(* ===== verification/ConcurrentProperties.v ===== *)
(** The properties of concurrent calls on one vault, with their witnesses. *)
From S2P Require Export Concurrent Samples.

(** ** Schedules for the witnesses *)

Module Schedules.
Import Sample.

Definition two_deletes : list Request := [RDelete token; RDelete wrong_token].
Definition round_robin : list nat := [0; 1; 0; 1; 0; 1; 0; 1; 0; 1]%nat.
Definition deletes_end : list (prog vaultE Reply) :=
  (exec (handle env) round_robin (call_prog <$> two_deletes, stored_world)).1.

(** A retrieval runs to its end, then a deletion. *)
Definition first_end : list (prog vaultE Reply) * World MapStore :=
  exec (handle env) [0; 0; 0; 0]%nat (call_prog <$> [RRetrieve token], stored_world).
Definition second_end : list (prog vaultE Reply) * World MapStore :=
  exec (handle env) [1; 1; 1; 1]%nat (first_end.1 ++ (call_prog <$> [RDelete token]), first_end.2).

End Schedules.

(** ** Properties *)

Section Properties.
Context `{Base64Laws, UuidFmt, AesGcmLaws, Chrono} {S : Type} `{BackendLaws S} (env : Env).

(** C17: however the effects of concurrent calls interleave, and whatever storage
    failures they meet, at most one [delete_proof] of a record answers
    [Ok(())]. *)
Theorem concurrent_delete_once qs (w w' : World S) m tr ps id i j t1 t2 :
  (forall n, sb_time (env_clock env n)) -> sb_rep (w_store w) m ->
  Forall (call_ok env) qs -> fresh_from env (w_tick w) id ->
  pool_run (handle env) (call_prog <$> qs) w tr ps w' ->
  i <> j -> qs !! i = Some (RDelete t1) -> qs !! j = Some (RDelete t2) ->
  names (RDelete t1) id = true -> names (RDelete t2) id = true ->
  ~ (ps !! i = Some (Ret (DeleteReply (Done (Ok tt)))) /\
     ps !! j = Some (Ret (DeleteReply (Done (Ok tt))))).
Proof.
  intros Hclock Hm Hqs Hf Hrun Hij Hi Hj Hn1 Hn2 [Hri Hrj].
  destruct (pool_history env Hclock id _ _ _ _ _ m Hrun (calls_ok_disciplined env Hclock _ qs Hqs) Hf Hm)
    as (_ & _ & Hsp & m' & _ & Hh).
  assert (Hdel : forall k t, qs !! k = Some (RDelete t) ->
            ps !! k = Some (Ret (DeleteReply (Done (Ok tt)))) ->
            completes (call_prog (RDelete t)) (thread_trace k tr) (DeleteReply (Done (Ok tt)))).
  { intros k t Hk. apply (pool_run_completes _ _ _ _ _ _ k _ _ Hrun). by rewrite list_lookup_fmap, Hk. }
  exact (history_delete_once (env_clocks env) sb_time id m tr m' i j t1 t2 Hh Hsp Hij Hn1 Hn2
           (Hdel _ _ Hi Hri) (Hdel _ _ Hj Hrj)).
Qed.

(** C16: a record is gone for every call that starts after a call on it has
    succeeded: once some retrieval or deletion of [id] returned successfully,
    no call on [id] started from then on succeeds, even while calls that
    started earlier are still running and storage operations fail. *)
Theorem late_calls_fail qs1 qs2 (w w1 w2 : World S) m tr1 tr2 ps1 ps2 id i j q1 q2 a1 a2 :
  (forall n, sb_time (env_clock env n)) -> sb_rep (w_store w) m ->
  Forall (call_ok env) (qs1 ++ qs2) -> fresh_from env (w_tick w) id ->
  pool_run (handle env) (call_prog <$> qs1) w tr1 ps1 w1 ->
  qs1 !! i = Some q1 -> names q1 id = true -> ps1 !! i = Some (Ret a1) -> succeeded a1 = true ->
  pool_run (handle env) (ps1 ++ (call_prog <$> qs2)) w1 tr2 ps2 w2 ->
  qs2 !! j = Some q2 -> names q2 id = true -> ps2 !! (length ps1 + j)%nat = Some (Ret a2) ->
  succeeded a2 = false.
Proof.
  intros Hclock Hm [Hq1 Hq2]%Forall_app Hf Hrun1 Hi Hn1 Hr1 Ha1 Hrun2 Hj Hn2 Hr2.
  destruct (pool_history env Hclock id _ _ _ _ _ m Hrun1
              (calls_ok_disciplined env Hclock _ qs1 Hq1) Hf Hm)
    as (Hps1 & Hf1 & Hsp1 & m1 & Hm1 & Hh1).
  destruct (pool_history env Hclock id _ _ _ _ _ m1 Hrun2) as (_ & _ & Hsp2 & m2 & _ & Hh2); [|done..|].
  { apply Forall_app. split; [done|]. by apply (calls_ok_disciplined env Hclock). }
  apply (pool_run_completes _ _ _ _ _ _ i (call_prog q1) _ Hrun1) in Hr1;
    [|by rewrite list_lookup_fmap, Hi].
  apply (pool_run_completes _ _ _ _ _ _ _ (call_prog q2) _ Hrun2) in Hr2.
  2:{ rewrite lookup_app_r by lia. rewrite Nat.add_sub_swap, Nat.sub_diag by lia. cbn.
      by rewrite list_lookup_fmap, Hj. }
  by eapply (history_late (env_clocks env) sb_time id m tr1 m1 tr2 m2 i _ q1 q2 a1 a2).
Qed.

(** C18: two overlapping retrievals of one record can both be answered with the
    proof: the fetch and the deletion of [retrieve_proof] are two storage
    operations, and the answer of the deletion, which tells whether the record
    was still there, is dropped. *)
Theorem retrieval_race (w : World S) m id d r :
  let q := RRetrieve (claim_encode (claim_new id (dep_key d))) in
  let ok := Ret (RetrieveReply (Done (Ok (MkProof (dep_proof d))))) in
  sb_rep (w_store w) m -> sb_healthy (w_store w) -> m !! id = Some r -> sealed d r ->
  live_until env (4 + w_tick w) r ->
  (exec (handle env) [0; 1; 0; 1; 0; 1; 0; 1]%nat ([call_prog q; call_prog q], w)).1 = [ok; ok].
Proof.
  cbn zeta. intros Hm Hh Hr Hs Hlive.
  destruct (retrieve_thread id d r Hs) as (k & -> & Hk).
  destruct (fetch_healthy_cases id _ m Hm Hh) as (s1 & Hm1 & Hh1 & Hf1).
  destruct (fetch_healthy_cases id s1 m Hm1 Hh1) as (s2 & Hm2 & Hh2 & Hf2).
  destruct (delete_healthy_cases id s2 m Hm2 Hh2) as (s3 & Hm3 & Hh3 & Hf3).
  destruct (delete_healthy_cases id s3 _ Hm3 Hh3) as (s4 & Hm4 & Hh4 & Hf4).
  rewrite Hr in Hf1, Hf2. cbn [ok_or] in Hf1, Hf2. unfold exec; cbn [foldl].
  erewrite (turn_step _ 0); [|reflexivity|cbn; rewrite Hf1; reflexivity].
  erewrite (turn_step _ 1); [|reflexivity|cbn; rewrite Hf2; reflexivity].
  cbn [insert list_insert with_store fst snd w_tick w_log tick].
  destruct (expires_at r) as [t|].
  - destruct Hk as (k' & -> & Hk').
    erewrite (turn_step _ 0); [|reflexivity..]. erewrite (turn_step _ 1); [|reflexivity..].
    cbn [insert list_insert tick w_tick w_store w_log].
    rewrite !Hk' by (apply (live_until_live env (4 + w_tick w)); [done|lia]).
    erewrite (turn_step _ 0); [|reflexivity|cbn; rewrite Hf3; reflexivity].
    erewrite (turn_step _ 1); [|reflexivity|cbn; rewrite Hf4; reflexivity].
    by do 2 (erewrite turn_step; [|reflexivity..]).
  - rewrite Hk.
    erewrite (turn_step _ 0); [|reflexivity|cbn; rewrite Hf3; reflexivity].
    erewrite (turn_step _ 1); [|reflexivity|cbn; rewrite Hf4; reflexivity].
    do 2 (erewrite turn_step; [|reflexivity..]).
    by do 2 (erewrite turn_ended; [|reflexivity]).
Qed.
End Properties.

(** ** Witnesses *)

Section Witnesses.
Import Sample Schedules.

Lemma concurrent_delete_once_witness :
  ~ (deletes_end !! 0%nat = Some (Ret (DeleteReply (Done (Ok tt)))) /\
     deletes_end !! 1%nat = Some (Ret (DeleteReply (Done (Ok tt))))).
Proof.
  destruct (exec_pool_run (handle env) round_robin (call_prog <$> two_deletes) stored_world)
    as [tr Hrun].
  apply (concurrent_delete_once env two_deletes stored_world
           (exec (handle env) round_robin (call_prog <$> two_deletes, stored_world)).2
           stored_records tr deletes_end
           id1 0 1 token wrong_token).
  - apply sample_times.
  - apply stored_rep.
  - apply sample_calls_ok.
  - apply fresh. by apply (bool_decide_unpack _).
  - exact Hrun.
  - done.
  - done.
  - done.
  - by vm_compute.
  - by vm_compute.
Defined.

Lemma late_calls_fail_witness :
  second_end.1 !! 1%nat = Some (Ret (DeleteReply (Done (Err ProofNotFound)))) /\
  succeeded (DeleteReply (Done (Err ProofNotFound))) = false.
Proof.
  split; [by vm_compute|].
  destruct (exec_pool_run (handle env) [0; 0; 0; 0]%nat (call_prog <$> [RRetrieve token])
              stored_world) as [tr1 Hrun1].
  destruct (exec_pool_run (handle env) [1; 1; 1; 1]%nat
              (first_end.1 ++ (call_prog <$> [RDelete token])) first_end.2) as [tr2 Hrun2].
  apply (late_calls_fail env [RRetrieve token] [RDelete token] stored_world first_end.2
           second_end.2 stored_records tr1 tr2 first_end.1 second_end.1 id1 0 0
           (RRetrieve token) (RDelete token) (RetrieveReply (Done (Ok proof)))).
  - apply sample_times.
  - apply stored_rep.
  - apply sample_calls_ok.
  - apply fresh. by apply (bool_decide_unpack _).
  - exact Hrun1.
  - done.
  - by vm_compute.
  - by vm_compute.
  - done.
  - exact Hrun2.
  - done.
  - by vm_compute.
  - by vm_compute.
Defined.

Lemma retrieval_race_witness :
  (exec (handle env) [0; 1; 0; 1; 0; 1; 0; 1]%nat
     ([call_prog (RRetrieve token); call_prog (RRetrieve token)], stored_world)).1 =
  [Ret (RetrieveReply (Done (Ok proof))); Ret (RetrieveReply (Done (Ok proof)))].
Proof.
  apply (retrieval_race env stored_world stored_records id1 sample_deposit sample_record).
  - apply stored_rep.
  - done.
  - by vm_compute.
  - by vm_compute.
  - intros t n Ht Hn. vm_compute in Ht. simplify_eq. vm_compute in Hn. cbn.
    unfold nanos_per_sec. lia.
Defined.
End Witnesses.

###

How to complete this task
Each line from the first line of the listing through the line containing "Definition round_robin : list" must be set down exactly; no other line belongs in the answer.

Final answer
(* ===== verification/ConcurrentProperties.v ===== *)
(** The properties of concurrent calls on one vault, with their witnesses. *)
From S2P Require Export Concurrent Samples.

(** ** Schedules for the witnesses *)

Module Schedules.
Import Sample.

Definition two_deletes : list Request := [RDelete token; RDelete wrong_token].
Definition round_robin : list nat := [0; 1; 0; 1; 0; 1; 0; 1; 0; 1]%nat.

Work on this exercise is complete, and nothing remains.